16 de diciembre de 2015 / 0:40 / en 2 años

UPDATE 1-Brazil court votes to keep former Odebrecht CEO in jail

(Adds comments from Odebrecht defense lawyer)

SAO PAULO, Dec 15 (Reuters) - Brazil’s second-highest court voted on Tuesday to keep the former chief executive of Latin America’s largest engineering group Odebrecht SA in jail, extending nearly six months of pre-trial detention in the southern city of Curitiba

Marcelo Odebrecht was arrested on June 19 and charged with corruption and money laundering a month later as part of a kickback and bribery investigation focused on state-run oil firm Petrobras.

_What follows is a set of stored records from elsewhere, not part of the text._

(* ===== verification/_CoqProject ===== *)
-Q . S2P
Prelude.v
Doubles.v
Numeric.v
Hashing.v
JsString.v
Words.v
Regex.v
Collections.v
Keyset.v
PairTree.v
Merkle.v
MerkleLegacy.v
DrrScheduler.v
BatchingQueue.v
Window.v
RetryBudget.v
SorobanClient.v
OutboundClient.v
OAuthStates.v
CircuitBreaker.v
RateLimiter.v
SignupLimiter.v
AbusePrevention.v
UserRepository.v
Accounts.v
Idempotency.v
Backoff.v
AuditChain.v
DeadLetter.v
RazorpayWebhook.v
SecretRotation.v
TokenRefresh.v
Attestation.v
AttestationRepository.v
IntegrationStore.v
AccessControl.v
RazorpayConnect.v
ShopifyConnect.v
StripeConnect.v
RolePromotion.v
Periods.v
SorobanSubmission.v
DegradedQueue.v
FairQueue.v
StartupReplay.v
HedgedRequest.v
WebhookDelivery.v
TokenFamilies.v
MtlsRevocation.v
WebhookSubscriptions.v
Businesses.v
AttestationStream.v
Lifecycle.v
DbClient.v
RevenueReports.v
Reminders.v
BusinessInput.v
RequestAuth.v
Migrations.v
Anomaly.v
RevenuePipeline.v
SecretLoader.v
EgressIps.v
AuditJobs.v
AdaptiveBatch.v
Jwks.v
JwtTokens.v
AttestationRoutes.v
GraphqlGuard.v
Gdpr.v
WebhookSchema.v
PublicAttestations.v
Svid.v
RevenueConsumer.v
RazorpayFetch.v
Monitoring.v
Tracing.v
HttpMiddleware.v
IndexRebuild.v
ReleaseGates.v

His lawyers fiercely contested the legality of his detention.

In justifying the court’s decision, Superior Tribunal of Justice Judge Jorge Mussi pointed on Tuesday to evidence that Odebrecht deposited funds into the bank accounts of former Petrobras executives abroad. The court also voted to keep two other Odebrecht executives, Rogerio Santos de Araujo and Marcio Faria, in jail.

Odebrecht’s defense lawyer, Nabor Bulhoes, said he disagreed with the court’s decision and may appeal with the country’s top judicial body, the Supreme Court.

Marcelo Odebrecht, third-generation leader of the privately held conglomerate, was instrumental in its expansion throughout Latin America, Africa and the United States. Odebrecht formally stepped down on Dec. 10. He has close ties to former President Luiz Inacio Lula da Silva.

Judge Sergio Moro in June justified Odebrecht’s detention by pointing to a risk of interference in the Petrobras investigation and his potential to continue to commit crimes, a risk to public order.

Police in June intercepted a handwritten note from Odebrecht asking his lawyers to “destroy e-mail,” which his defense said was not a request to erase evidence and had been taken out of context.

Critics of the Curitiba investigation say Brazilian police and prosecutors have been too eager to use Odebrecht as an example in their self-declared war on corruption and impunity for the wealthy in Latin America’s largest economy.